*TASK OBJECTIVE*
From the listing below, copy only the lines from the line that contains "phase st = Dispatching" to the line that contains "(on_data order handler", counting those two lines as part of the copy.

*INFORMATION SHOWN*
Lemma serve_step st r w rest : request_ok r w -> should_keep_alive (parsed r) = true ->
  phase st = ReadingRequest -> closing st = false -> conn_open st = true -> dispatch_call_active st = false ->
  buffer st = request_wire r w ++ rest ->
  exists st', process_step order sync never st = inl st' /\ phase st' = ReadingRequest /\ closing st' = false /\
    conn_open st' = true /\ dispatch_call_active st' = false /\ buffer st' = rest /\ log st' = serve (log st) (parsed r) /\
    active_requests st' = active_requests st.
Proof.
  intros Hr Hk Hp Hc Ho Hd Hb. unfold process_step. rewrite Hp, Hc, Ho, Hb. cbn [negb orb bool_decide].
  rewrite bool_decide_eq_false_2 by done. cbn [orb]. rewrite (parse_request_wire order order_perm r w rest Hr).
  destruct (Nat.ltb_spec (length (request_wire r w ++ rest)) (length (request_wire r w))); [rewrite length_app in *; lia|].
  fold (parsed r). rewrite drop_app_length. unfold dispatch. cbv zeta. unfold sync at 1. cbn [fst snd]. rewrite Hk.
  unfold deliver_response. cbv zeta. cbn [conn_open closing set_phase set_active_requests set_dispatch_call_active emit set_buffer].
  rewrite Ho, Hc. cbn [negb orb fst]. unfold write.
  match goal with |- context [if conn_open ?s then _ else _] => change (conn_open s) with (conn_open st) end.
  rewrite Ho. cbv zeta. cbn [never].
  eexists. split; [reflexivity|]. split; [done|]. split; [done|]. split; [done|]. split; [done|]. split; [done|].
  split; [|cbn; lia]. unfold serve. exact (eq_sym (app_assoc (log st) [_] [_])).
Qed.

Lemma request_wire_pos r w : (0 < length (request_wire r w))%nat.
Proof. unfold request_wire, request_head, head_block. rewrite !length_app. cbn. lia. Qed.

Lemma pipeline_loop reqs : forall fuel st,
  Forall (fun rw => request_ok rw.1 rw.2 /\ should_keep_alive (parsed rw.1) = true) reqs ->
  phase st = ReadingRequest -> closing st = false -> conn_open st = true -> dispatch_call_active st = false ->
  buffer st = concat ((fun rw => request_wire rw.1 rw.2) <$> reqs) -> (length reqs < fuel)%nat ->
  exists st', loop (process_step order sync never) fuel st = Some st' /\ phase st' = ReadingRequest /\ closing st' = false /\
    buffer st' = [] /\ log st' = foldl serve (log st) ((fun rw => parsed rw.1) <$> reqs) /\ active_requests st' = active_requests st.
Proof.
  induction reqs as [|[r w] reqs IH]; intros fuel st Hr Hp Hc Ho Hd Hb Hf; (destruct fuel as [|fuel]; [cbn in Hf; lia|]); cbn [loop].
  - exists st. unfold process_step. rewrite Hp, Hc, Ho, Hb. by rewrite bool_decide_eq_false_2.
  - inversion Hr as [|? ? [H1 H2] Hr']; subst. cbn [fst snd fmap list_fmap concat] in *.
    destruct (serve_step st r w _ H1 H2 Hp Hc Ho Hd Hb) as (st1 & -> & Hp1 & Hc1 & Ho1 & Hd1 & Hb1 & Hl1 & Ha1).
    destruct (IH fuel st1 Hr' Hp1 Hc1 Ho1 Hd1 Hb1) as (st2 & E & Hp2 & Hc2 & Hb2 & Hl2 & Ha2); [cbn in Hf; lia|].
    exists st2. split; [done|]. split; [done|]. split; [done|]. split; [done|]. cbn [foldl]. rewrite Hl2, Hl1, Ha2. done.
Qed.
End Pipeline.

(** ** Properties *)

Definition feed (order : list (bytes * bytes) -> list (bytes * bytes)) (handler : list Event -> HTTPRequest -> option HTTPResponse * bool)
  (write_fails : nat -> bool) (chunks : list bytes) (st : H1) : option H1 :=
  @bm_feed H1 (h1_machine order handler write_fails) chunks st.

(** However the network splits the client's bytes into reads, the connection
    ends in the same state, having dispatched the same requests and written
    the same responses in the same order, for every handler and every pattern
    of write failures, as long as less than 1 MiB waits in the buffer; and
    processing terminates. *)
Theorem h1_chunking order handler write_fails st chunks :
  on_data order handler write_fails [] st = Some st -> #(buffer st) + #(concat chunks) < kMaxRequestBytes ->
  exists st', feed order handler write_fails chunks st = Some st' /\ on_data order handler write_fails (concat chunks) st = Some st'.
Proof.
  intros Hi Hs. destruct (@bm_chunking H1 (h1_machine order handler write_fails) (h1_machine_laws order handler write_fails) st chunks)
    as (st' & Hf & Ho & _); [done| |by exists st'].
  cbn. unfold small, push. cbn. rewrite length_app. lia.
Qed.

(** A request and the response to it, used in the examples. *)
Definition get_slash : HTTPRequest := mkRequest (str "GET") (str "/") (str "1.1") [(str "Host", str "x")] [].
Definition hello (es : list Event) (r : HTTPRequest) : HTTPResponse := mkResponse (str "1.1") 200 (str "OK") [] (str "hi").

Lemma get_slash_ok : request_ok get_slash [].
Proof.
  split; try done; try (vm_compute; lia).
  - split; by repeat constructor.
  - by repeat constructor.
  - repeat constructor; by vm_compute.
  - apply NoDup_singleton.
  - apply framed_none. repeat constructor; by vm_compute.
Qed.

Lemma h1_chunking_witness : exists st,
  feed (fun l => l) (sync hello) never [take 9 (request_wire get_slash []); drop 9 (request_wire get_slash [])] new_conn = Some st /\
  on_data (fun l => l) (sync hello) never (request_wire get_slash []) new_conn = Some st.
Proof.
  destruct (h1_chunking (fun l => l) (sync hello) never new_conn [take 9 (request_wire get_slash []); drop 9 (request_wire get_slash [])])
    as (st & H1 & H2); [by vm_compute|by vm_compute|]. exists st. split; [exact H1|exact H2].
Defined.

(** C4: Pipelined requests are served in order, each with its own response.  For
    any requests that keep the connection alive, written back to back in any
    of the framings, and a handler that answers before it returns: every
    request is dispatched exactly once, with the headers and body the client
    sent, its response is written before the next request is dispatched, and
    nothing is left in the buffer. *)
Theorem h1_pipelining order answer reqs : (forall l, order l ≡ₚ l) ->
  Forall (fun rw => request_ok rw.1 rw.2 /\ should_keep_alive (parsed order rw.1) = true) reqs ->
  exists st, on_data order (sync answer) never (concat ((fun rw => request_wire rw.1 rw.2) <$> reqs)) new_conn = Some st /\
    log st = foldl (serve answer) [] ((fun rw => parsed order rw.1) <$> reqs) /\ buffer st = [] /\ closing st = false /\ active_requests st = 0.
Proof.
  intros Ho Hr. set (st0 := set_buffer (concat ((fun rw => request_wire rw.1 rw.2) <$> reqs)) new_conn).
  destruct (pipeline_loop order Ho answer reqs (S (length (buffer st0))) st0) as (st & E & _ & Hc & Hb & Hl & Ha); try done.
  - cbn [buffer set_buffer st0]. clear. induction reqs as [|[r w] reqs IH]; [cbn; lia|]. cbn [fmap list_fmap concat length fst snd] in *.
    rewrite length_app. pose proof (request_wire_pos r w). unfold fmap in *. lia.
  - by exists st.
Qed.

Lemma h1_pipelining_witness : exists st,
  on_data (fun l => l) (sync hello) never (request_wire get_slash [] ++ request_wire get_slash [] ++ []) new_conn = Some st /\
  log st = [Dispatched get_slash; Wrote (kept_alive (hello [] get_slash)); Dispatched get_slash; Wrote (kept_alive (hello [] get_slash))].
Proof.
  destruct (h1_pipelining (fun l => l) hello [(get_slash, []); (get_slash, [])]) as (st & H1 & H2 & _); [done| |].
  - constructor; [split; [apply get_slash_ok|by vm_compute]|]. constructor; [split; [apply get_slash_ok|by vm_compute]|constructor].
  - exists st. split; [exact H1|]. rewrite H2. by vm_compute.
Defined.

(** One request at a time.  Whatever arrives, whatever the handlers do and
    whenever they complete, as long as the connection is not closing its
    events are requests and responses strictly in turn, the last request being
    unanswered exactly in the phase [Dispatching], and the connection
    contributes that one request, or nothing, to [active_requests]. *)
Theorem h1_in_order order handler write_fails st : reach order handler write_fails st -> closing st = false ->
  in_turn false (log st) = Some (is_open st) /\ active_requests st = if is_open st then 1 else 0.
Proof. intros Hr Hc. destruct (reach_inv order handler write_fails st Hr). auto. Qed.

(** A handler that defers every response. *)
Definition deferring (es : list Event) (r : HTTPRequest) : option HTTPResponse * bool := (None, false).

Definition waiting : H1 := default new_conn (on_data (fun l => l) deferring never (request_wire get_slash []) new_conn).

Lemma waiting_reach : reach (fun l => l) deferring never waiting.
Proof. apply (reach_data _ _ _ new_conn (request_wire get_slash [])); [constructor|done|by vm_compute]. Qed.

Lemma h1_in_order_witness : in_turn false (log waiting) = Some true /\ active_requests waiting = 1.
Proof. apply (h1_in_order (fun l => l) deferring never waiting waiting_reach). by vm_compute. Defined.

(** Bytes that arrive while a request is being handled are served just as if
    they had arrived behind its response: reading and completing commute. *)
Theorem h1_completion_commutes order handler write_fails st data r ka :
  phase st = Dispatching -> conn_open st = true -> dispatch_call_active st = false ->
  #(buffer st) + #data < kMaxRequestBytes ->
  (on_data order handler write_fails data st ≫= on_response_ready order handler write_fails r ka) =
  (on_response_ready order handler write_fails r ka st ≫= on_data order handler write_fails data).
Proof.
  intros Hp Ho Hd Hs. unfold on_data at 1. cbv zeta. cbn [closing phase set_buffer]. rewrite Hp, bool_decide_eq_true_2, orb_true_r by done.
  cbn [mbind option_bind]. unfold on_response_ready. rewrite deliver_buf.
  destruct (deliver_response write_fails r ka st) as [st1 c] eqn:Ed. cbn [fst snd].
  assert (Hb : buffer st1 = buffer st).
  { pose proof (deliver_buf write_fails r ka (buffer st) st) as H. replace (set_buffer (buffer st) st) with st in H by (by destruct st).
    rewrite Ed in H. injection H as H. by rewrite H. }
  rewrite <- Hb. fold (push data st1). destruct c.
  - destruct (bm_total (S := H1) (H0 := h1_machine_laws order handler write_fails) st1 (S (length (buffer st1)))) as (s2 & E2 & _);
      [change (small st1); unfold small; rewrite Hb; lia|cbn; lia|].
    change (loop (process_step order handler write_fails) (S (length (buffer st1))) st1 = Some s2) in E2.
    unfold try_process at 2. rewrite E2. cbn [mbind option_bind]. rewrite on_data_machine.
    destruct (bm_process_push (S := H1) (H0 := h1_machine_laws order handler write_fails) st1 s2 data (S (length (buffer st1))) (S (length (buffer (push data st1))))) as [E _];
      [change (small (push data st1)); unfold small, push; cbn [buffer set_buffer]; rewrite length_app, Hb; lia|exact E2|cbn; rewrite length_app; lia|].
    etransitivity; [exact E|]. unfold bm_on_data. cbn [bm_push bm_closing h1_machine]. by destruct (stopped s2) eqn:Es; unfold stopped in *; cbn; rewrite Es.
  - cbn [mbind option_bind]. unfold on_data. cbv zeta. fold (push data st1). assert (Hst : stopped (push data st1) = true).
    { unfold deliver_response in Ed. cbn [conn_open closing set_phase set_active_requests] in Ed. rewrite Ho in Ed. cbn [negb orb] in Ed.
      destruct (closing st) eqn:Ec; [injection Ed as <-; unfold stopped; cbn; by rewrite Ec|]. destruct ka; cbn [negb] in Ed.
      - injection Ed as <- Ed. exfalso. apply negb_false_iff in Ed.
        match type of Ed with dispatch_call_active (write _ ?bs ?s) = true => destruct (write_cases write_fails bs s Ho) as [Hw _] end.
        rewrite Hw in Ed. cbn in Ed. congruence.
      - injection Ed as <-. unfold stopped, close_after_flush. cbn [conn_open set_closing]. by case_match. }
    unfold stopped in Hst. by rewrite Hst.
Qed.

Lemma h1_completion_commutes_witness :
  (on_data (fun l => l) deferring never (request_wire get_slash []) waiting ≫= on_response_ready (fun l => l) deferring never (hello [] get_slash) true) =
  (on_response_ready (fun l => l) deferring never (hello [] get_slash) true waiting ≫= on_data (fun l => l) deferring never (request_wire get_slash [])).
Proof. apply (h1_completion_commutes (fun l => l) deferring never waiting); by vm_compute. Defined.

*RESPONSE*
  phase st = Dispatching -> conn_open st = true -> dispatch_call_active st = false ->
  #(buffer st) + #data < kMaxRequestBytes ->
  (on_data order handler write_fails data st ≫= on_response_ready order handler write_fails r ka) =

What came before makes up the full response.